WHAT TO DO. Please copy exactly the lines from the top of the data through the line containing "destruct (expr_iter_1_cases fuel", and nothing else.
****
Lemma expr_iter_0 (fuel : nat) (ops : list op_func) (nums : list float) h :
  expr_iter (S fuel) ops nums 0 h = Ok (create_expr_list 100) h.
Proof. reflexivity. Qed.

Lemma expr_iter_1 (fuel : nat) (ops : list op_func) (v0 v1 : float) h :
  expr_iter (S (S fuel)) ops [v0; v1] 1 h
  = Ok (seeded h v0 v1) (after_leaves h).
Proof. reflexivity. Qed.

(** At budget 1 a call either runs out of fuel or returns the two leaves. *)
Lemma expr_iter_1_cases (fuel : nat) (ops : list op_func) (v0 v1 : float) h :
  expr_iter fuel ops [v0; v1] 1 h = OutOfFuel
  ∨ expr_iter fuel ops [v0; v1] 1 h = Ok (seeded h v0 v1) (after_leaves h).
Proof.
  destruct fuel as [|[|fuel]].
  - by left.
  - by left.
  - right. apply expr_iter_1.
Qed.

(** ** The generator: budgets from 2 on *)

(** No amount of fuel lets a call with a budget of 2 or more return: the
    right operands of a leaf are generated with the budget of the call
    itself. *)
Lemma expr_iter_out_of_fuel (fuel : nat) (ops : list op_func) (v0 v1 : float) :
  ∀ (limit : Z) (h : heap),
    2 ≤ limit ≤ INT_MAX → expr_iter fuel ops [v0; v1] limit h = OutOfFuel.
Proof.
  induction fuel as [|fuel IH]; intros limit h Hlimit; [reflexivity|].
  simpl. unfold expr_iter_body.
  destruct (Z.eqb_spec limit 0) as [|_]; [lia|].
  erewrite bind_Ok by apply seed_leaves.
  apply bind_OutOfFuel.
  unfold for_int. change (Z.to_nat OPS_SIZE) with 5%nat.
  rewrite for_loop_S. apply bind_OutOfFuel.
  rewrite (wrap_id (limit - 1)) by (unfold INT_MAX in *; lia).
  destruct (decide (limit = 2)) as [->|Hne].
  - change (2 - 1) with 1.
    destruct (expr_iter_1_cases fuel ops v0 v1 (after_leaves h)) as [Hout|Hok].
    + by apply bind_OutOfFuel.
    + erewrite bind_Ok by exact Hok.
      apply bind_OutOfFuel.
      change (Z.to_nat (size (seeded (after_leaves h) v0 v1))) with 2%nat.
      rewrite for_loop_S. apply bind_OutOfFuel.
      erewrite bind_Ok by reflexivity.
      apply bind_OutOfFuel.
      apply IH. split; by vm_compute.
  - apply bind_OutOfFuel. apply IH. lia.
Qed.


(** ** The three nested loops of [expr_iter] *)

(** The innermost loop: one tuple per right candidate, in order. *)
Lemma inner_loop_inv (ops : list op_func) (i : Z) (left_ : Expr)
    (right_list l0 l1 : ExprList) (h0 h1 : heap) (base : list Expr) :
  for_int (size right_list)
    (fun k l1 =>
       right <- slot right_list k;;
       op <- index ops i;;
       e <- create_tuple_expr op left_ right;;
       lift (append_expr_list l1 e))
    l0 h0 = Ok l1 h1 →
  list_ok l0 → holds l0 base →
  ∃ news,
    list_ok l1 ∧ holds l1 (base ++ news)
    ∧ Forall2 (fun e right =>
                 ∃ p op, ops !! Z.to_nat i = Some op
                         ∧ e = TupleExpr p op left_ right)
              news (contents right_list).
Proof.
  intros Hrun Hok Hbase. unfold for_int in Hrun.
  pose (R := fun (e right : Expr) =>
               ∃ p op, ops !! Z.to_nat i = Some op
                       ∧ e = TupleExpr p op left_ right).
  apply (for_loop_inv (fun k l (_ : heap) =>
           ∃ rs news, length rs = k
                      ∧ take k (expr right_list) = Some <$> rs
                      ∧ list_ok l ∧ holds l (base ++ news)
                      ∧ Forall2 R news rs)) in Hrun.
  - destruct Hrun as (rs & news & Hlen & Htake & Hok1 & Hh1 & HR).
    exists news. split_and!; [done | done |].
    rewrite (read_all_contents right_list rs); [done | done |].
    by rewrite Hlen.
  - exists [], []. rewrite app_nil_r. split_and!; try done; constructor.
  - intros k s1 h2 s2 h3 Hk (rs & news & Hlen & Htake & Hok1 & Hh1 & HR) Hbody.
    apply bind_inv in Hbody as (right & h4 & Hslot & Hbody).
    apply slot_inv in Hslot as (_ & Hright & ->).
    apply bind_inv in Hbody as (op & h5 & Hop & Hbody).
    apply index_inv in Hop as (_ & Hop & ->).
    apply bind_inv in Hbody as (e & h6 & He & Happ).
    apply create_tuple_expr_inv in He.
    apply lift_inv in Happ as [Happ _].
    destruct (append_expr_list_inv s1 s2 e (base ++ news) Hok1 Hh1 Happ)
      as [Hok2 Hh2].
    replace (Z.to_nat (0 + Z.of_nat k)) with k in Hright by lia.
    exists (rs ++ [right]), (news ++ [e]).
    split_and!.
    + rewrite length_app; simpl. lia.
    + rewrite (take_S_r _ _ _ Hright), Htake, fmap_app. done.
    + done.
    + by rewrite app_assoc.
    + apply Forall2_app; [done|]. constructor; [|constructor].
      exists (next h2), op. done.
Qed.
****
COMPLETED TASK.
Lemma expr_iter_0 (fuel : nat) (ops : list op_func) (nums : list float) h :
  expr_iter (S fuel) ops nums 0 h = Ok (create_expr_list 100) h.
Proof. reflexivity. Qed.

Lemma expr_iter_1 (fuel : nat) (ops : list op_func) (v0 v1 : float) h :
  expr_iter (S (S fuel)) ops [v0; v1] 1 h
  = Ok (seeded h v0 v1) (after_leaves h).
Proof. reflexivity. Qed.

(** At budget 1 a call either runs out of fuel or returns the two leaves. *)
Lemma expr_iter_1_cases (fuel : nat) (ops : list op_func) (v0 v1 : float) h :
  expr_iter fuel ops [v0; v1] 1 h = OutOfFuel
  ∨ expr_iter fuel ops [v0; v1] 1 h = Ok (seeded h v0 v1) (after_leaves h).
Proof.
  destruct fuel as [|[|fuel]].
  - by left.
  - by left.
  - right. apply expr_iter_1.
Qed.

(** ** The generator: budgets from 2 on *)

(** No amount of fuel lets a call with a budget of 2 or more return: the
    right operands of a leaf are generated with the budget of the call
    itself. *)
Lemma expr_iter_out_of_fuel (fuel : nat) (ops : list op_func) (v0 v1 : float) :
  ∀ (limit : Z) (h : heap),
    2 ≤ limit ≤ INT_MAX → expr_iter fuel ops [v0; v1] limit h = OutOfFuel.
Proof.
  induction fuel as [|fuel IH]; intros limit h Hlimit; [reflexivity|].
  simpl. unfold expr_iter_body.
  destruct (Z.eqb_spec limit 0) as [|_]; [lia|].
  erewrite bind_Ok by apply seed_leaves.
  apply bind_OutOfFuel.
  unfold for_int. change (Z.to_nat OPS_SIZE) with 5%nat.
  rewrite for_loop_S. apply bind_OutOfFuel.
  rewrite (wrap_id (limit - 1)) by (unfold INT_MAX in *; lia).
  destruct (decide (limit = 2)) as [->|Hne].
  - change (2 - 1) with 1.
    destruct (expr_iter_1_cases fuel ops v0 v1 (after_leaves h)) as [Hout|Hok].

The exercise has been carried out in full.